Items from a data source
(* ===== verification/RealityClient.v ===== *)
(** * RealityClient: the client connection

    [reality_client_connection.rs], [reality_reader_writer.rs] and [reality_io_state.rs]
    of [prototype/vless/src/reality]: the handshake of the client and the records behind
    it, over the linear buffers of [SlideBuffer]. Random bytes, the clock, and what a
    read or write of the transport returns are arguments. *)
From Stdlib Require Import ZArith Lia Strings.Byte Ascii String.
From stdpp Require Import base list numbers option.
From S2P Require Import Prelude Wire SlideBuffer AeadStream TlsHello RealityRecords RealityMessages RealityKeys.
Local Open Scope nat_scope.

Definition TLS_MAX_RECORD_SIZE : nat := MAX_TLS_CIPHERTEXT_LEN + TLS_RECORD_HEADER_SIZE.
Definition CIPHERTEXT_READ_BUF_CAPACITY : nat := TLS_MAX_RECORD_SIZE * 2.
Definition PLAINTEXT_READ_BUF_CAPACITY : nat := TLS_MAX_RECORD_SIZE * 2.
Definition COMPACT_THRESHOLD : nat := 16 * 256.

(** ** State *)
Record RealityClientConfig := { public_key : bytes; short_id : bytes; server_name : bytes; cipher_suites : list CipherSuite }.

(** The fields of [HandshakeState::ProcessingHandshake] *)
Record Progress := {
  client_secret : bytes; server_secret : bytes; p_master_secret : bytes; p_suite : CipherSuite;
  handshake_transcript_bytes : bytes; p_auth_key : bytes; handshake_seq : Z; accumulated_plaintext : bytes;
  messages_found : nat; certificate_verified : bool; ed25519_public_key : option bytes; cert_verify_offset : option nat }.

Inductive HandshakeState :=
  | AwaitingServerHello (client_hello_bytes client_private_key auth_key : bytes)
  | ProcessingHandshake (p : Progress)
  | Complete.

Record Connection := {
  config : RealityClientConfig; handshake_state : HandshakeState;
  app_read_key : option AeadKey; app_read_iv : option bytes; app_write_key : option AeadKey; app_write_iv : option bytes;
  read_seq : Z; write_seq : Z; c_suite : option CipherSuite;
  ciphertext_read_buf : SlideBuffer; ciphertext_write_buf : bytes; plaintext_read_buf : SlideBuffer; plaintext_write_buf : bytes;
  received_close_notify : bool; fatal_error : option ErrorKind }.

(** Assignments to the fields *)
Definition set_state (h : HandshakeState) (c : Connection) : Connection :=
  Build_Connection (config c) h (app_read_key c) (app_read_iv c) (app_write_key c) (app_write_iv c) (read_seq c) (write_seq c) (c_suite c)
    (ciphertext_read_buf c) (ciphertext_write_buf c) (plaintext_read_buf c) (plaintext_write_buf c) (received_close_notify c) (fatal_error c).
Definition set_cipher (b : SlideBuffer) (c : Connection) : Connection :=
  Build_Connection (config c) (handshake_state c) (app_read_key c) (app_read_iv c) (app_write_key c) (app_write_iv c) (read_seq c) (write_seq c) (c_suite c)
    b (ciphertext_write_buf c) (plaintext_read_buf c) (plaintext_write_buf c) (received_close_notify c) (fatal_error c).
Definition set_plain (b : SlideBuffer) (c : Connection) : Connection :=
  Build_Connection (config c) (handshake_state c) (app_read_key c) (app_read_iv c) (app_write_key c) (app_write_iv c) (read_seq c) (write_seq c) (c_suite c)
    (ciphertext_read_buf c) (ciphertext_write_buf c) b (plaintext_write_buf c) (received_close_notify c) (fatal_error c).
Definition set_outgoing (l : bytes) (n : Z) (c : Connection) : Connection :=
  Build_Connection (config c) (handshake_state c) (app_read_key c) (app_read_iv c) (app_write_key c) (app_write_iv c) (read_seq c) n (c_suite c)
    (ciphertext_read_buf c) l (plaintext_read_buf c) (plaintext_write_buf c) (received_close_notify c) (fatal_error c).
Definition set_pending (l : bytes) (c : Connection) : Connection :=
  Build_Connection (config c) (handshake_state c) (app_read_key c) (app_read_iv c) (app_write_key c) (app_write_iv c) (read_seq c) (write_seq c) (c_suite c)
    (ciphertext_read_buf c) (ciphertext_write_buf c) (plaintext_read_buf c) l (received_close_notify c) (fatal_error c).
Definition set_read_seq (n : Z) (c : Connection) : Connection :=
  Build_Connection (config c) (handshake_state c) (app_read_key c) (app_read_iv c) (app_write_key c) (app_write_iv c) n (write_seq c) (c_suite c)
    (ciphertext_read_buf c) (ciphertext_write_buf c) (plaintext_read_buf c) (plaintext_write_buf c) (received_close_notify c) (fatal_error c).
Definition set_closed (c : Connection) : Connection :=
  Build_Connection (config c) (handshake_state c) (app_read_key c) (app_read_iv c) (app_write_key c) (app_write_iv c) (read_seq c) (write_seq c) (c_suite c)
    (ciphertext_read_buf c) (ciphertext_write_buf c) (plaintext_read_buf c) (plaintext_write_buf c) true (fatal_error c).
Definition set_fatal (k : ErrorKind) (c : Connection) : Connection :=
  Build_Connection (config c) (handshake_state c) (app_read_key c) (app_read_iv c) (app_write_key c) (app_write_iv c) (read_seq c) (write_seq c) (c_suite c)
    (ciphertext_read_buf c) (ciphertext_write_buf c) (plaintext_read_buf c) (plaintext_write_buf c) (received_close_notify c) (Some k).
Definition set_keys (s : CipherSuite) (rk : AeadKey) (ri : bytes) (wk : AeadKey) (wi : bytes) (c : Connection) : Connection :=
  Build_Connection (config c) Complete (Some rk) (Some ri) (Some wk) (Some wi) 0 0 (Some s)
    (ciphertext_read_buf c) (ciphertext_write_buf c) (plaintext_read_buf c) (plaintext_write_buf c) (received_close_notify c) (fatal_error c).

Abbreviation io := (act Connection IoError).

◆ REQUIRED WORK
Every line of the data above is to be copied out exactly.

◆ SOLUTION TO THE EXERCISE
(* ===== verification/RealityClient.v ===== *)
(** * RealityClient: the client connection

    [reality_client_connection.rs], [reality_reader_writer.rs] and [reality_io_state.rs]
    of [prototype/vless/src/reality]: the handshake of the client and the records behind
    it, over the linear buffers of [SlideBuffer]. Random bytes, the clock, and what a
    read or write of the transport returns are arguments. *)
From Stdlib Require Import ZArith Lia Strings.Byte Ascii String.
From stdpp Require Import base list numbers option.
From S2P Require Import Prelude Wire SlideBuffer AeadStream TlsHello RealityRecords RealityMessages RealityKeys.
Local Open Scope nat_scope.

Definition TLS_MAX_RECORD_SIZE : nat := MAX_TLS_CIPHERTEXT_LEN + TLS_RECORD_HEADER_SIZE.
Definition CIPHERTEXT_READ_BUF_CAPACITY : nat := TLS_MAX_RECORD_SIZE * 2.
Definition PLAINTEXT_READ_BUF_CAPACITY : nat := TLS_MAX_RECORD_SIZE * 2.
Definition COMPACT_THRESHOLD : nat := 16 * 256.

(** ** State *)
Record RealityClientConfig := { public_key : bytes; short_id : bytes; server_name : bytes; cipher_suites : list CipherSuite }.

(** The fields of [HandshakeState::ProcessingHandshake] *)
Record Progress := {
  client_secret : bytes; server_secret : bytes; p_master_secret : bytes; p_suite : CipherSuite;
  handshake_transcript_bytes : bytes; p_auth_key : bytes; handshake_seq : Z; accumulated_plaintext : bytes;
  messages_found : nat; certificate_verified : bool; ed25519_public_key : option bytes; cert_verify_offset : option nat }.

Inductive HandshakeState :=
  | AwaitingServerHello (client_hello_bytes client_private_key auth_key : bytes)
  | ProcessingHandshake (p : Progress)
  | Complete.

Record Connection := {
  config : RealityClientConfig; handshake_state : HandshakeState;
  app_read_key : option AeadKey; app_read_iv : option bytes; app_write_key : option AeadKey; app_write_iv : option bytes;
  read_seq : Z; write_seq : Z; c_suite : option CipherSuite;
  ciphertext_read_buf : SlideBuffer; ciphertext_write_buf : bytes; plaintext_read_buf : SlideBuffer; plaintext_write_buf : bytes;
  received_close_notify : bool; fatal_error : option ErrorKind }.

(** Assignments to the fields *)
Definition set_state (h : HandshakeState) (c : Connection) : Connection :=
  Build_Connection (config c) h (app_read_key c) (app_read_iv c) (app_write_key c) (app_write_iv c) (read_seq c) (write_seq c) (c_suite c)
    (ciphertext_read_buf c) (ciphertext_write_buf c) (plaintext_read_buf c) (plaintext_write_buf c) (received_close_notify c) (fatal_error c).
Definition set_cipher (b : SlideBuffer) (c : Connection) : Connection :=
  Build_Connection (config c) (handshake_state c) (app_read_key c) (app_read_iv c) (app_write_key c) (app_write_iv c) (read_seq c) (write_seq c) (c_suite c)
    b (ciphertext_write_buf c) (plaintext_read_buf c) (plaintext_write_buf c) (received_close_notify c) (fatal_error c).
Definition set_plain (b : SlideBuffer) (c : Connection) : Connection :=
  Build_Connection (config c) (handshake_state c) (app_read_key c) (app_read_iv c) (app_write_key c) (app_write_iv c) (read_seq c) (write_seq c) (c_suite c)
    (ciphertext_read_buf c) (ciphertext_write_buf c) b (plaintext_write_buf c) (received_close_notify c) (fatal_error c).
Definition set_outgoing (l : bytes) (n : Z) (c : Connection) : Connection :=
  Build_Connection (config c) (handshake_state c) (app_read_key c) (app_read_iv c) (app_write_key c) (app_write_iv c) (read_seq c) n (c_suite c)
    (ciphertext_read_buf c) l (plaintext_read_buf c) (plaintext_write_buf c) (received_close_notify c) (fatal_error c).
Definition set_pending (l : bytes) (c : Connection) : Connection :=
  Build_Connection (config c) (handshake_state c) (app_read_key c) (app_read_iv c) (app_write_key c) (app_write_iv c) (read_seq c) (write_seq c) (c_suite c)
    (ciphertext_read_buf c) (ciphertext_write_buf c) (plaintext_read_buf c) l (received_close_notify c) (fatal_error c).
Definition set_read_seq (n : Z) (c : Connection) : Connection :=
  Build_Connection (config c) (handshake_state c) (app_read_key c) (app_read_iv c) (app_write_key c) (app_write_iv c) n (write_seq c) (c_suite c)
    (ciphertext_read_buf c) (ciphertext_write_buf c) (plaintext_read_buf c) (plaintext_write_buf c) (received_close_notify c) (fatal_error c).
Definition set_closed (c : Connection) : Connection :=
  Build_Connection (config c) (handshake_state c) (app_read_key c) (app_read_iv c) (app_write_key c) (app_write_iv c) (read_seq c) (write_seq c) (c_suite c)
    (ciphertext_read_buf c) (ciphertext_write_buf c) (plaintext_read_buf c) (plaintext_write_buf c) true (fatal_error c).
Definition set_fatal (k : ErrorKind) (c : Connection) : Connection :=
  Build_Connection (config c) (handshake_state c) (app_read_key c) (app_read_iv c) (app_write_key c) (app_write_iv c) (read_seq c) (write_seq c) (c_suite c)
    (ciphertext_read_buf c) (ciphertext_write_buf c) (plaintext_read_buf c) (plaintext_write_buf c) (received_close_notify c) (Some k).
Definition set_keys (s : CipherSuite) (rk : AeadKey) (ri : bytes) (wk : AeadKey) (wi : bytes) (c : Connection) : Connection :=
  Build_Connection (config c) Complete (Some rk) (Some ri) (Some wk) (Some wi) 0 0 (Some s)
    (ciphertext_read_buf c) (ciphertext_write_buf c) (plaintext_read_buf c) (plaintext_write_buf c) (received_close_notify c) (fatal_error c).

Abbreviation io := (act Connection IoError).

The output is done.